Provided records below:

(* ===== verification/Shell.v ===== *)
(** * Shell: the command line of the shell

    Model of [readline] of utils/main.c and of utils/args.c: a line is typed,
    with corrections, and taken apart into words.  Memory is a list of bytes;
    [None] is an access outside of it, and [readline] without a complete line
    waits ([Blocks]). *)

From S2P Require Import Prelude CString.

(** ** Operations *)

Definition SPACE := 32.
Definition BACKSPACE := 8.

(** The characters to come, [linebuf] and what was echoed. *)
Record terminal := mkTerminal { typed : list Z; linebuf : list Z; echo : list Z }.
#[export] Instance eta_terminal : Eta terminal := fun s => mkTerminal (typed s) (linebuf s) (echo s).

Definition echoed (c : Z) (s : terminal) : terminal := s <| echo := echo s ++ [c] |>.
Definition put_line (l : list Z) (s : terminal) : terminal := s <| linebuf := l |>.
Definition putchar (c : Z) : M terminal unit := modify (echoed c).

(** [linebuf[i] = c] *)
Definition set_char (i : nat) (c : Z) : M terminal unit :=
  s <- get;; if (i <? length (linebuf s))%nat then modify (put_line (<[i := c]> (linebuf s))) else fault.

(** The loop takes one character per round from the input [input]. *)
Fixpoint readline_loop (input : list Z) (i : nat) : M terminal unit :=
  match input with
  | [] => modify (fun s => s <| typed := [] |>);;; block
  | c :: input =>
      if c =? 0 then readline_loop input i
      else if c =? BACKSPACE then
        if (i =? 0)%nat then readline_loop input i else putchar c;;; readline_loop input (i - 1)
      else if (c =? 10) || (c =? 13) then
        putchar 10;;; set_char i 0;;; modify (fun s => s <| typed := input |>)
      else putchar c;;; set_char i c;;; readline_loop input (S i)
  end.

Definition readline : M terminal (list Z) := s <- get;; readline_loop (typed s) 0;;; s <- get;; ret (linebuf s).

(** [argc] *)
Fixpoint argc_loop (l : list Z) (i : nat) : option nat :=
  match l with
  | [] => None
  | c :: l => if c =? 0 then Some i else argc_loop l (if c =? SPACE then S i else i)
  end.
Definition argc (line : list Z) : option nat := argc_loop line 1.

(** The inner loop of [argv]: the characters that are passed, and the
    memory from the one that stops the loop. *)
Fixpoint pass_word (b : list Z) : option (list Z * list Z) :=
  match b with
  | [] => None
  | c :: b' => if (c =? 0) || (c =? SPACE) then Some ([], b) else match pass_word b' with Some (w, r) => Some (c :: w, r) | None => None end
  end.

(** The loop of [argv]: the word from [bb] to [b]. *)
Fixpoint find_word (fuel : nat) (bb : list Z) (i index : nat) : option (list Z) :=
  match fuel with
  | O => None
  | S fuel =>
      match pass_word bb with
      | Some (w, b) => if (index <=? i)%nat || (hd 0 b =? 0) then Some w else find_word fuel (tail b) (S i) index
      | None => None
      end
  end.

(** [argv(line, index, buf)]: the new contents of [buf]. *)
Definition argv (line : list Z) (index : nat) (buf : list Z) : option (list Z) :=
  w ← find_word (length line) line 0 index;
  if (length w <? length buf)%nat then Some (w ++ 0 :: drop (S (length w)) buf) else None.

(** ** Words *)

(** The line with [words], one space between them. *)
Fixpoint join_words (words : list (list Z)) : list Z :=
  match words with
  | [] => []
  | [w] => w
  | w :: ws => w ++ SPACE :: join_words ws
  end.

Definition word_ok (w : list Z) : Prop := Forall (fun c => c <> 0 /\ c <> SPACE) w.

Lemma pass_word_ok w r : word_ok w -> hd 0 r = 0 \/ hd 0 r = SPACE -> r <> [] -> pass_word (w ++ r) = Some (w, r).
Proof.
  intros Hw Hr Hne. induction w as [|c w IH]; simpl.
  - destruct r as [|c r]; [done|]. simpl in *. destruct Hr as [-> | ->]; done.
  - apply Forall_cons in Hw as [[H0 Hs] Hw]. rewrite (proj2 (Z.eqb_neq _ _) H0), (proj2 (Z.eqb_neq _ _) Hs). simpl.
    by rewrite IH.
Qed.

Lemma argc_word w r i : word_ok w -> argc_loop (w ++ r) i = argc_loop r i.
Proof.
  induction 1 as [|c w [H0 Hs] _ IH]; [done|]. simpl. by rewrite (proj2 (Z.eqb_neq _ _) H0), (proj2 (Z.eqb_neq _ _) Hs).
Qed.

Lemma argc_words w ws rest : forall i, Forall word_ok (w :: ws) ->
  argc_loop (cstr (join_words (w :: ws)) rest) i = Some (i + length ws)%nat.
Proof.
  revert w. induction ws as [|w' ws IH]; intros w i [Hw Hws]%Forall_cons; unfold cstr in *.
  - cbn [join_words]. rewrite argc_word by done. simpl. f_equal. lia.
  - change (join_words (w :: w' :: ws)) with (w ++ SPACE :: join_words (w' :: ws)). rewrite <- app_assoc, argc_word by done. cbn [app argc_loop]. change (SPACE =? 0) with false.
    change (SPACE =? SPACE) with true. cbv iota. rewrite (IH w' (S i)) by done. f_equal. simpl. lia.
Qed.

Lemma find_words w ws rest : forall fuel i index x, Forall word_ok (w :: ws) ->
  (length ws < fuel)%nat -> (i <= index)%nat -> (w :: ws) !! (index - i)%nat = Some x ->
  find_word fuel (cstr (join_words (w :: ws)) rest) i index = Some x.
Proof.
  revert w. induction ws as [|w' ws IH]; intros w fuel i index x [Hw Hws]%Forall_cons Hf Hi Hx; (destruct fuel as [|fuel]; [lia|]);
    cbn [find_word]; unfold cstr in *.
  - change (join_words [w]) with w. rewrite pass_word_ok by (done || by left). cbn [hd].
    destruct (index - i)%nat eqn:E; [|done]. injection Hx as ->. rewrite orb_true_r. done.
  - change (join_words (w :: w' :: ws)) with (w ++ SPACE :: join_words (w' :: ws)).
    rewrite <- app_assoc. rewrite pass_word_ok by (done || by right). cbn [hd app tail].
    change (SPACE =? 0) with false. rewrite orb_false_r. destruct (Nat.leb_spec index i).
    + replace (index - i)%nat with 0%nat in Hx by lia. by injection Hx as ->.
    + apply IH; [done | simpl in Hf; lia | lia |]. replace (index - i)%nat with (S (index - S i)) in Hx by lia. done.
Qed.

(** ** The line *)

(** What is left of the characters after corrections; the last one first. *)
Fixpoint edit (input line : list Z) : list Z :=
  match input with
  | [] => reverse line
  | c :: input => if c =? 0 then edit input line else if c =? BACKSPACE then edit input (tail line) else edit input (c :: line)
  end.

(** No line ending among the characters, and room for them at any time. *)
Fixpoint typable (room : nat) (input line : list Z) : Prop :=
  match input with
  | [] => (length line < room)%nat
  | c :: input =>
      c <> 10 /\ c <> 13 /\
      if c =? 0 then typable room input line else if c =? BACKSPACE then typable room input (tail line)
      else (length line < room)%nat /\ typable room input (c :: line)
  end.

Lemma readline_loop_ok more : forall input line i s, typable (length (linebuf s)) input line -> i = length line ->
  take i (linebuf s) = reverse line -> exists s', readline_loop (input ++ 10 :: more) i s = Ret tt s' /\
    typed s' = more /\ length (linebuf s') = length (linebuf s) /\ exists rest, linebuf s' = cstr (edit input line) rest.
Proof.
  induction input as [|c input IH]; intros line i s Ht Hi Hl; cbn [app readline_loop edit typable] in *.
  - change (10 =? 0) with false. change (10 =? BACKSPACE) with false. change ((10 =? 10) || (10 =? 13)) with true. cbv iota.
    unfold putchar. rewrite bind_modify. unfold set_char. rewrite bind_assoc, bind_get. change (linebuf (echoed 10 s)) with (linebuf s). rewrite (proj2 (Nat.ltb_lt _ _)) by lia. rewrite bind_modify.
    eexists. split; [reflexivity|]. cbn. rewrite length_insert. split_and!; [done | done |].
    exists (drop (S i) (linebuf s)). unfold cstr. rewrite <- Hl. rewrite insert_take_drop by lia. done.
  - destruct Ht as (H10 & H13 & Ht). destruct (Z.eqb_spec c 0) as [->|H0]; [by apply IH|].
    destruct (Z.eqb_spec c BACKSPACE) as [->|Hb].
    + destruct line as [|x line]; simpl in Hi; subst i; cbn [Nat.eqb].
      * by apply IH.
      * unfold putchar. rewrite bind_modify. replace (S (length line) - 1)%nat with (length line) by lia.
        destruct (IH line (length line) (echoed BACKSPACE s) Ht eq_refl) as (s' & E & T & L & R); [|exists s'; split_and!; [exact E | exact T | exact L | exact R]].
        cbn. rewrite reverse_cons in Hl.
        apply (f_equal (take (length line))) in Hl. rewrite take_take in Hl. replace (length line `min` S (length line))%nat with (length line) in Hl by lia.
        rewrite Hl. rewrite <- (length_reverse line). by rewrite take_app_length.
    + rewrite (proj2 (Z.eqb_neq _ _) H10), (proj2 (Z.eqb_neq _ _) H13). cbn [orb]. destruct Ht as [Hroom Ht].
      unfold putchar. rewrite bind_modify. unfold set_char. rewrite bind_assoc, bind_get.
      change (linebuf (echoed c s)) with (linebuf s). rewrite (proj2 (Nat.ltb_lt _ _)) by lia. rewrite bind_modify.
      destruct (IH (c :: line) (S i) (put_line (<[i := c]> (linebuf s)) (echoed c s))) as (s' & E & T & L & R).
      * cbn. by rewrite length_insert.
      * simpl. lia.
      * rewrite reverse_cons, <- Hl. change (linebuf (put_line ?l _)) with l.
        rewrite (take_S_r _ i c) by (apply list_lookup_insert_eq; lia). by rewrite take_insert_ge by lia.
      * exists s'. split; [exact E|]. cbn in L. rewrite length_insert in L. by split_and!.
Qed.

(** When the keys that are typed, with corrections, make a line of words with
    one space between them, [readline] gives that line, [argc] the number of
    its words, and [argv] each of them. *)
Theorem words_typed keys more s w ws :
  typed s = keys ++ 10 :: more -> typable (length (linebuf s)) keys [] -> edit keys [] = join_words (w :: ws) ->
  Forall word_ok (w :: ws) ->
  exists line s', readline s = Ret line s' /\ typed s' = more /\ argc line = Some (S (length ws)) /\
    forall i x buf, (w :: ws) !! i = Some x -> (length x < length buf)%nat ->
      argv line i buf = Some (cstr x (drop (S (length x)) buf)).
Proof.
  intros Hty Hroom Hed Hok. unfold readline. rewrite bind_get, Hty.
  destruct (readline_loop_ok more keys [] 0 s Hroom eq_refl eq_refl) as (s' & E & T & L & rest & R). rewrite Hed in R.
  rewrite (bind_Ret _ _ _ _ _ E), bind_get. eexists _, s'. split; [reflexivity|]. split; [done|]. rewrite R. split.
  - unfold argc. by rewrite argc_words.
  - intros i x buf Hx Hb. unfold argv. rewrite (find_words w ws rest _ 0 i x); [|done| |lia|by rewrite Nat.sub_0_r].
    + cbn [mbind option_bind]. by rewrite (proj2 (Nat.ltb_lt _ _) Hb).
    + clear. unfold cstr. rewrite length_app. simpl. revert w. induction ws as [|w' ws IH]; intros w; [simpl; lia|].
      change (join_words (w :: w' :: ws)) with (w ++ SPACE :: join_words (w' :: ws)). rewrite length_app. simpl. specialize (IH w'). lia.
Qed.

Definition keys : list Z := str "lx" ++ [BACKSPACE] ++ str "s /dev".
Definition typing : terminal := mkTerminal (keys ++ [10]) (replicate 256 0) [].

Example words_typed_witness : exists line s', readline typing = Ret line s' /\ argc line = Some 2%nat /\
  argv line 0 (replicate 50 0) = Some (cstr (str "ls") (replicate 47 0)) /\
  argv line 1 (replicate 50 0) = Some (cstr (str "/dev") (replicate 45 0)).
Proof.
  destruct (words_typed keys [] typing (str "ls") [str "/dev"]) as (line & s' & H1 & _ & H2 & H3).
  - reflexivity.
  - vm_compute. repeat split; try discriminate; lia.
  - vm_compute. reflexivity.
  - repeat constructor; vm_compute; discriminate.
  - exists line, s'. split_and!; [exact H1 | exact H2 | |].
    + rewrite (H3 0%nat (str "ls")) by (done || (vm_compute; lia)). reflexivity.
    + rewrite (H3 1%nat (str "/dev")) by (done || (vm_compute; lia)). reflexivity.
Defined.

(** Two spaces make an empty word. *)
Example empty_word : argc (str "ls  x" ++ [0]) = Some 3%nat /\ argv (str "ls  x" ++ [0]) 1 [7; 7] = Some [0; 7].
Proof. vm_compute. done. Qed.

End of Provided records.

## The task
Each line from the start of the listing above through the line containing "with corrections, and" must be reproduced exactly. Leave out the rest.

## Exercise output
(* ===== verification/Shell.v ===== *)
(** * Shell: the command line of the shell

    Model of [readline] of utils/main.c and of utils/args.c: a line is typed,
    with corrections, and taken apart into words.  Memory is a list of bytes;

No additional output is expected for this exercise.